Analyses were done on the association of POPs on the outcome variable TTP, both as continuous (measured in months) and binary (infertile for those with TTP > 12 months). Chemicals were analyzed both as continuous (log10 transformed) and quartiles. Discrete-time Cox regression models were used to estimate hazard ratios of fecundability (FR). The proportional hazards assumption was met based on the statistical tests on the scale Schoenfeld residuals. The FR represents the per-cycle probability of conception in subgroups with higher concentration POP exposure relative to a reference group with lower concentration POP exposure [30]. We censored the data when TTP exceeded 12 months. Sensitivity analyses were done with censored data at 10 and 14 months. An FR > 1 denotes higher fecundability, which means shorter TTP and FR < 1 denotes lower fecundability, which means longer TTP. Moreover, logistic regression was used to estimate odds ratio (OR) for infertility. An OR > 1 denotes higher odds for infertility and OR < 1 denotes lower odds for infertility. OR represents the odds that an outcome happens given a particular exposure compared to the odds of an outcome happening without that exposure [31]. To test the linear trend of the FR and OR, P-trend was calculated using the quartiles in a continuous form.
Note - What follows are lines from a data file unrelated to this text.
(** The filter of [reminderSchema.statics.findDueForNotification]:

    { isActive: true, isCompleted: false, notificationSent: false,
      reminderDateTime: { $lte: now },
      $or: [ { isSnoozed: false }, { snoozeUntil: { $lte: now } } ] }

    A null [snoozeUntil] does not match [$lte]. *)
Definition dueForNotification (now : Z) (r : Reminder) : bool :=
  Bool.eqb (isActive r) true
  && Bool.eqb (isCompleted r) false
  && Bool.eqb (notificationSent r) false
  && date_lte (reminderDateTime r) now
  && (Bool.eqb (isSnoozed r) false
      || match snoozeUntil r with
         | Some d => date_object_lte d now
         | None => false
         end).

(** [findDueForNotification] over the stored collection, [now] being the
    reading of [new Date()]. *)
Definition findDueForNotification (now : Z) (collection : list Reminder)
  : list Reminder :=
  List.filter (dueForNotification now) collection.

End ReminderModel.

(** ** Calendar vocabulary of the specification

    The specification speaks of a date "advanced by" days, calendar months
    and calendar years.  These definitions give those words a meaning of
    their own, written from the civil calendar and the clock of the host
    and not from the [Date] methods; Part II compares them with what the
    code computes. *)
Module CalendarSpec.
Import ESDate ReminderModel.

(** The largest magnitude of a time value (100,000,000 days). *)
Definition maxTime : Z := 8640000000000000.

(** The path holds the date with time value [t]. *)
Definition validDate (d : DateValue) (t : Z) : Prop :=
  d = Stored t /\ Z.abs t <= maxTime.

(** [new Date(value)] of what the path holds is the date with time
    value [t]: the path holds that date, or it holds [null], which reads
    as the epoch. *)
Definition readAs (d : DateValue) (t : Z) : Prop :=
  validDate d t \/ (d = Null /\ t = 0).

(** A calendar date with a time of day: year, month (0 = January),
    day of the month (from 1) and milliseconds since midnight. *)
Record CalendarDate : Type := mkCalendarDate {
  year : Z;
  month : Z;
  date : Z;
  timeOfDay : Z
}.

Definition DaysInMonth (y m : Z) : Z :=
  match m with
  | 1 => DaysInYear y - 337
  | 3 | 5 | 8 | 10 => 30
  | _ => 31
  end.

(** A calendar date that exists. *)
Definition wellFormed (c : CalendarDate) : Prop :=
  0 <= month c < 12 /\ 1 <= date c <= DaysInMonth (year c) (month c)
  /\ 0 <= timeOfDay c < msPerDay.

(** The calendar date that a clock shows at the local time value [lt]. *)
Definition fields (lt : Z) : CalendarDate :=
  {| year := YearFromTime lt;
     month := MonthFromTime lt;
     date := DateFromTime lt;
     timeOfDay := TimeWithinDay lt |}.

(** The local time value at which a clock shows the calendar date [c]
    ([instant_fields] and [fields_instant] in Part II): the days before
    the year, before the month and before the day, then the time of
    day. *)
Definition instant (c : CalendarDate) : Z :=
  (DayFromYear (year c) + DaysBeforeMonth (year c) (month c) + date c - 1)
  * msPerDay + timeOfDay c.

(** A day of the month past the end of its month shifts into the month
    that follows ("January 31 plus one month" is "February 31", that is
    March 2 or 3). *)
Definition rollOver (c : CalendarDate) : CalendarDate :=
  if date c <=? DaysInMonth (year c) (month c) then c
  else if month c <? 11 then
    {| year := year c; month := month c + 1;
       date := date c - DaysInMonth (year c) (month c);
       timeOfDay := timeOfDay c |}
  else
    {| year := year c + 1; month := 0;
       date := date c - DaysInMonth (year c) (month c);
       timeOfDay := timeOfDay c |}.

(** [n] calendar months later: the month count [12 * year + month] grows
    by [n], the day of the month and the time of day are kept, and a day
    that the target month does not have shifts. *)
Definition plusMonths (n : Z) (c : CalendarDate) : CalendarDate :=
  rollOver
    {| year := (12 * year c + month c + n) `div` 12;
       month := (12 * year c + month c + n) `mod` 12;
       date := date c;
       timeOfDay := timeOfDay c |}.

(** [n] calendar years later, likewise (February 29 shifts to March 1
    in a common year). *)
Definition plusYears (n : Z) (c : CalendarDate) : CalendarDate :=
  rollOver
    {| year := year c + n; month := month c; date := date c;
       timeOfDay := timeOfDay c |}.

Section Zone.

Variable LocalTZA : Z -> bool -> Z.

(** The calendar date shown by the clock of the host at time value [t]. *)
Definition localFields (t : Z) : CalendarDate :=
  fields (LocalTime LocalTZA t).

(** The date at which the clock of the host reads the local time value
    [lt]; there is none (an Invalid Date) outside the range of time
    values. *)
Definition atLocalTime (lt : Z) : Date := TimeClip (UTC LocalTZA lt).

(** The date [t] advanced by [n] days on the clock of the host: the
    clock reads the same time of day, [n] days on. *)
Definition laterByDays (n t : Z) : Date :=
  atLocalTime (LocalTime LocalTZA t + n * msPerDay).

(** The date [t] advanced by [n] calendar months, and by [n] calendar
    years, on the clock of the host. *)
Definition laterByMonths (n t : Z) : Date :=
  atLocalTime (instant (plusMonths n (localFields t))).

Definition laterByYears (n t : Z) : Date :=
  atLocalTime (instant (plusYears n (localFields t))).

(** The zone has the same offset at the date [t] and [n] days on, on the
    clock of the host: no transition in between, or transitions that
    cancel. *)
Definition sameOffsetAfterDays (n t : Z) : Prop :=
  LocalTZA (LocalTime LocalTZA t + n * msPerDay) false = LocalTZA t true.

End Zone.

(** Adding the double [x] to the whole number [base] and taking the
    integer part, as the [Date] setters do with their argument, moves
    [base] by [n]. *)
Definition movesBy (base : Z) (x : float) (n : Z) : Prop :=
  integerPart (Z2double base + x)%float = Some (base + n).

(** The same sum is not finite. *)
Definition movesNowhere (base : Z) (x : float) : Prop :=
  integerPart (Z2double base + x)%float = None.

End CalendarSpec.

(** ** Vocabulary of the specification for reminders *)
Module ReminderSpec.
Import ESDate ReminderModel.
(** The composition that the spec names for [makeEmptyStoreState]:
    [makeStoreState] applied to the result of [makeEmptyTreeState], the
    second evaluated in the runtime that the first leaves. *)
Definition makeStoreState_after_makeEmptyTreeState : M loc :=
  fun r =>
    match makeEmptyTreeState r with
    | Ok t r1 => makeStoreState t r1
    | Throw e r1 => Throw e r1
    end.

(** ** The store facade

    Recoil_State.js declares the type [Store] (getState, replaceState,
    getGraph, subscribeToTransactions, addTransactionMetadata,
    fireNodeSubscriptions), but the functions behind it are defined
    elsewhere in the repository and are not among the sources.  They are
    modelled here from section 4.5 of the spec, on the same runtime as the
    constructors above.  Callbacks are values; invoking them is the
    business of their owners, so an operation that fires callbacks returns
    them. *)

Fixpoint map_get (k : value) (entries : list (value * value)) : option value :=
  match entries with
  | [] => None
  | (k', v) :: rest => if decide (k' = k) then Some v else map_get k rest
  end.

Fixpoint map_delete (k : value) (entries : list (value * value))
  : list (value * value) :=
  match entries with
  | [] => []
  | (k', v) :: rest =>
      if decide (k' = k) then rest else (k', v) :: map_delete k rest
  end.

Fixpoint remove_first (x : value) (items : list value) : list value :=
  match items with
  | [] => []
  | y :: rest => if decide (y = x) then rest else y :: remove_first x rest
  end.

(** [{...object, ...fields}]: the properties of [fields] win. *)
Fixpoint object_merge (object fields : list (string * value))
  : list (string * value) :=
  match fields with
  | [] => object
  | (name, v) :: rest =>
      object_merge
        (if decide (name ∈ object.*1)
         then (fun '(n, w) => if decide (n = name) then (n, v) else (n, w)) <$> object
         else object ++ [(name, v)])
        rest
  end.
Lemma N_of_ascii_inj a n : N_of_ascii a = n -> a = ascii_of_N n.
Proof. intros <-. symmetry. apply ascii_N_embedding. Qed.

Lemma readString_lineSeparator b0 b1 b2 X :
  lineSeparator b0 b1 b2 = true ->
  readString (BACKSLASH :: bytes "u202" ++ hex (N_of_ascii b2 mod 16) :: X)
  = push [b0; b1; b2] (readString X).
Proof.
  unfold lineSeparator, between. intros H.
  apply andb_prop in H as [H H2]. apply andb_prop in H as [H0 H1].
  apply N.eqb_eq, N_of_ascii_inj in H0. apply N.eqb_eq, N_of_ascii_inj in H1.
  apply andb_prop in H2 as [Hlo Hhi].
  apply N.leb_le in Hlo. apply N.leb_le in Hhi.
  assert (Hb2 : N_of_ascii b2 = 168%N \/ N_of_ascii b2 = 169%N) by lia.
  subst b0 b1.
  destruct Hb2 as [Hb2|Hb2]; rewrite Hb2; apply N_of_ascii_inj in Hb2;
    subst b2; reflexivity.
Qed.

Lemma push_Some p s rest : push p (Some (s, rest)) = Some (p ++ s, rest).
Proof. reflexivity. Qed.

Lemma readString_escape n : forall l rest,
  length l <= n ->
  readString (escape l ++ QUOTE :: rest) = Some (coerce l, rest).
Proof.
  induction n as [|n IH]; intros l rest Hlen.
  - destruct l; [reflexivity|cbn in Hlen; lia].
  - destruct l as [|b0 t]; [reflexivity|].
    cbn [length] in Hlen.
    pose proof (runeLen_inv b0 t) as Hinv.
    destruct (runeLen (b0 :: t)) as [|[|[|[|[|k]]]]] eqn:E.
    + cbn [escape coerce]. rewrite E. cbn [app].
      rewrite <- app_assoc, readString_replacement, IH by lia. reflexivity.
    + cbn [escape coerce]. rewrite E.
      rewrite <- app_assoc, readString_escapeASCII, IH by (assumption || lia).
      reflexivity.
    + destruct Hinv as (Hhi & b1 & t' & -> & Hirr).
      cbn [escape coerce]. rewrite E. cbn [app readString].
      rewrite Hhi, Hirr. cbn [length] in Hlen. rewrite IH by lia. reflexivity.
    + destruct Hinv as (Hhi & b1 & b2 & t' & -> & Hirr).
      cbn [length] in Hlen.
      cbn [escape coerce]. rewrite E.
      destruct (lineSeparator b0 b1 b2) eqn:Hls.
      * cbn [app]. rewrite <- app_assoc. cbn [app].
        rewrite (readString_lineSeparator b0 b1 b2 _ Hls), IH by lia.
        reflexivity.
      * cbn [app readString]. rewrite Hhi, Hirr, IH by lia. reflexivity.
    + destruct Hinv as (Hhi & b1 & b2 & b3 & t' & -> & Hirr).
      cbn [length] in Hlen.
      cbn [escape coerce]. rewrite E. cbn [app readString].
      rewrite Hhi, Hirr, IH by lia. reflexivity.
    + destruct Hinv.
Qed.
Aside from analyzing the individual compounds, a mixture approach was also performed. Due to the high correlation among chemicals, survival analysis was not used to explore mixture effects. Instead, weighted quantile sum (WQS) regression, a strategy for estimating empirical weights for a weighted sum of quantiled concentrations most associated with the health outcome (TTP and binary infertility), was performed [32]. Chemicals of concern were identified with a threshold of 7.6% (100/number of chemicals). Bootstrapping was set to 100. The dataset was split into a 35% training set and a 65% holdout validation set.
Because interaction tests between chemicals and covariates showed significant results for age and use of COCs, we stratified the sample based on these two factors, namely age (with the cohort mean 29 years old as cut off) and use of COC (yes, no) as the most recent pre-pregnancy contraception method. Quartiles were specific for each age group to ensure equal n in each quartile. All models were adjusted for well-established risk factors such as parity, education, regularity of menses (regular, irregular), maternal body mass index (BMI), and smoking status based on serum cotinine concentrations as described above. We also tested other covariates such as education (lower secondary, upper secondary/vocational studies, university/college), physical activity (< 1 h/week, 1 h/week, 1–2 h/week, ≥3 h/week), and alcohol intake (never, seldom, once every other week, at least once a week). The only paternal covariate that was tested was BMI. However, none of these other covariates modified the FR and OR by 10% or more. Hence, they were not added to the model.
These analyses were performed using IBM SPSS Statistics, version 22.0 (IBM Corp., Armonk, NY, USA) and the R programming language [33] through RStudio [34] with the packages gWQS [35], ggplot2 [36], ggpubr [37], and reshape2 [38].